[Dataset excerpts]
(** * The lost-and-found backend: a shallow embedding and its properties

    The program ([lost-and-found-backend.py]) keeps one SQLite table,
    [items], and offers five request handlers over it: [get_items],
    [create_item], [claim_item], [delete_item] and [get_item].  Every
    handler opens a connection, runs one or two SQL statements, commits and
    closes, so a handler is modelled as a function from the contents of the
    database file to an outcome and the new contents.

    The table is a finite map from rowid to the other six columns
    ([id INTEGER PRIMARY KEY] is the rowid), together with the counter that
    SQLite keeps in [sqlite_sequence] for an [AUTOINCREMENT] table. *)

From Stdlib Require Import ZArith String Ascii Lia.
From stdpp Require Import gmap list sorting strings.

Local Open Scope Z_scope.

(** ** Values *)

(** [datetime.date]: a proleptic Gregorian calendar date.  Python only ever
    builds dates for which [date_valid] holds. *)
Record date := Date { year : Z; month : Z; day : Z }.

Definition is_leap (y : Z) : bool :=
  (y mod 4 =? 0) && (negb (y mod 100 =? 0) || (y mod 400 =? 0)).

Definition days_in_month (y m : Z) : Z :=
  if m =? 2 then (if is_leap y then 29 else 28)
  else if (m =? 4) || (m =? 6) || (m =? 9) || (m =? 11) then 30
  else 31.

Definition date_valid (d : date) : bool :=
  (1 <=? year d) && (year d <=? 9999) &&
  (1 <=? month d) && (month d <=? 12) &&
  (1 <=? day d) && (day d <=? days_in_month (year d) (month d)).

(** Chronological order, as [date.__lt__] and friends compute it. *)
Definition date_compare (d1 d2 : date) : comparison :=
  match year d1 ?= year d2 with
  | Eq => match month d1 ?= month d2 with
          | Eq => day d1 ?= day d2
          | c => c
          end
  | c => c
  end.

(** The character of the decimal digit [n]. *)
Definition digit (n : Z) : ascii := ascii_of_N (Z.to_N (48 + n)).

Definition digit_value (c : ascii) : option Z :=
  let n := Z.of_N (N_of_ascii c) in
  if (48 <=? n) && (n <=? 57) then Some (n - 48) else None.

(** [date.isoformat()]: ["%04d-%02d-%02d"].  This is the text the [sqlite3]
    module binds for a [date] parameter. *)
Definition isoformat (d : date) : string :=
  String (digit (year d / 1000)) (String (digit (year d / 100 mod 10))
  (String (digit (year d / 10 mod 10)) (String (digit (year d mod 10))
  (String "-" (String (digit (month d / 10)) (String (digit (month d mod 10))
  (String "-" (String (digit (day d / 10)) (String (digit (day d mod 10))
  EmptyString))))))))).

▶ **About this task**:
In the entries above, find the line containing "module binds for a [date] parameter. *)". Set down that line and every line after it through the last one, exactly and alone.

▶ **Reply to the exercise**:
    module binds for a [date] parameter. *)
Definition isoformat (d : date) : string :=
  String (digit (year d / 1000)) (String (digit (year d / 100 mod 10))
  (String (digit (year d / 10 mod 10)) (String (digit (year d mod 10))
  (String "-" (String (digit (month d / 10)) (String (digit (month d mod 10))
  (String "-" (String (digit (day d / 10)) (String (digit (day d mod 10))
  EmptyString))))))))).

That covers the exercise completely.